Instagram and Facebook For Meta Quest
At Connect, Mark Zuckerberg shared that we have re-built Instagram and Facebook for mixed reality (MR) on Meta Quest. Our goal was to bring our flagship social experiences to the Meta Quest headset, letting people catch up with their friends and watch Stories and Reels, all while showcasing new possibilities enabled only through MR.

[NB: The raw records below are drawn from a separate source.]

Lemma image_link_unchanged_witness :
  ProcessRelativeLinks (str "see [the logo](img/logo.png) here") (str "docs/a.md")
                       (str "go-i2p") (str "go-gh-page")
  = str "see [the logo](img/logo.png) here"
  /\ processImageLinks (str "see [the logo](img/logo.png) here") (str "docs/a.md")
     = str "see [the logo](img/logo.png) here".
Proof.
  pose proof (image_link_unchanged (str "see ") (str "the logo") (str "img/logo.png")
                (str " here") (str "docs/a.md") (str "go-i2p") (str "go-gh-page")
                eq_refl eq_refl eq_refl) as [H1 H2].
  split; [exact H1 | exact (H2 eq_refl)].
Defined.

(** C8, as stated, fails: the link pass takes [[a![b](x.png)] for a plain
    link with an image target and leaves it alone, but the image pass finds
    an embed inside it and rewrites its target. *)
Lemma image_link_rewritten_by_image_pass :
  is_match regexp.LinkRe (str "a![b") (str "x.png") = true
  /\ isImageLink (str "x.png") = true
  /\ ProcessRelativeLinks (str "[a![b](x.png)") (str "guide.md")
                          (str "go-i2p") (str "go-gh-page")
     = str "[a![b](x.png)"
  /\ processImageLinks (str "[a![b](x.png)") (str "guide.md")
     = str "[a![b](../images/x.png)"
  /\ processImageLinks (str "[a![b](x.png)") (str "guide.md") <> str "[a![b](x.png)".
Proof.
  assert (H : processImageLinks (str "[a![b](x.png)") (str "guide.md")
              = str "[a![b](../images/x.png)") by (vm_compute; reflexivity).
  repeat split; try (vm_compute; reflexivity).
  rewrite H. discriminate.
Qed.

(** ** C9: what the passes leave alone *)




(** ** Page composition *)

Section SiteFacts.
Variable GetTitleFromMarkdown : gostring -> gostring.
Variable PrettifyFilename : gostring -> gostring.
Variable renderMarkdown : gostring -> gostring.
Variable writable : gostring -> bool.
Variable repoData : git.RepositoryData.

Local Abbreviation collectDocsPages :=
  (generator.collectDocsPages GetTitleFromMarkdown PrettifyFilename).
Local Abbreviation entryOf := (generator.entryOf GetTitleFromMarkdown PrettifyFilename).
Local Abbreviation generateDocPage :=
  (generator.generateDocPage GetTitleFromMarkdown PrettifyFilename renderMarkdown
                             writable repoData).
Local Abbreviation generateDocPages :=
  (generator.generateDocPages GetTitleFromMarkdown PrettifyFilename renderMarkdown
                              writable repoData).
Local Abbreviation generateMainPage := (generator.generateMainPage renderMarkdown writable repoData).
Local Abbreviation GenerateSite :=
  (generator.GenerateSite GetTitleFromMarkdown PrettifyFilename renderMarkdown
                          writable repoData).
Local Abbreviation docPageFile :=
  (generator.docPageFile GetTitleFromMarkdown PrettifyFilename renderMarkdown repoData).
Local Abbreviation mainPageFile := (generator.mainPageFile renderMarkdown repoData).

Lemma collectDocsPages_spec range : forall acc,
  collectDocsPages range acc = acc ++ map entryOf (generator.rendered range).
Proof.
  induction range as [|[path content] range IH]; intros acc; simpl.
  - by rewrite app_nil_r.
  - unfold generator.rendered. rewrite filter_cons. simpl.
    destruct (generator.isReadmeFile (filepath.Base path)) eqn:E.
    + rewrite decide_False by done. apply IH.
    + rewrite decide_True by done. rewrite IH. simpl.
      by rewrite <- app_assoc.
Qed.

(** The marking loop on the last slice in memory. *)
Lemma mark_loop_spec out h rest : forall seen,
  generator.mark_loop (length rest) (length seen) (length h) out (h ++ [seen ++ rest])
  = h ++ [seen ++ generator.markActive out rest].
Proof.
  induction rest as [|pg rest IH]; intros seen; [done|].
  cbn [generator.mark_loop length].
  rewrite (list_lookup_middle h [] (seen ++ pg :: rest) (length h)) by done.
  rewrite (list_lookup_middle seen rest pg (length seen)) by done.
  assert (Hins : forall pg', <[length h := <[length seen := pg']> (seen ++ pg :: rest)]>
                              (h ++ [seen ++ pg :: rest])
                             = h ++ [(seen ++ [pg']) ++ rest]).
  { intros pg'. rewrite insert_app_r_alt by lia. rewrite Nat.sub_diag. simpl.
    rewrite insert_app_r_alt by lia. rewrite Nat.sub_diag. simpl.
    by rewrite <- app_assoc. }
  assert (Hlen : forall pg', S (length seen) = length (seen ++ [pg']))
    by (intros; rewrite length_app; simpl; lia).
  cbn [generator.markActive map].
  destruct (bool_decide (Path pg = out)).
  - rewrite Hins, (Hlen (mkDocPage (Title pg) (Path pg) true)), IH.
    by rewrite <- app_assoc.
  - replace (h ++ [seen ++ pg :: rest]) with (h ++ [(seen ++ [pg]) ++ rest])
      by (by rewrite <- app_assoc).
    rewrite (Hlen pg), IH. by rewrite <- app_assoc.
Qed.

Building Meta’s social apps from scratch in MR required our teams to thoughtfully leverage the platform capabilities offered by Meta Quest while keeping a tremendously high bar for quality. The teams first had to decide how to build them: reusing the existing Android apps, writing a new native Android app, or using React Native to build from scratch. We wanted to offer a hero experience that looked and felt at home on Meta Quest, taking advantage of the additional input types, gestures, and larger visual surface area. Instead of simply porting our mobile social apps, we chose React Native as it enabled our teams to iterate and build quickly with robust animation capabilities, great performance, and a shared platform that powers most of the 2D Meta Quest system apps.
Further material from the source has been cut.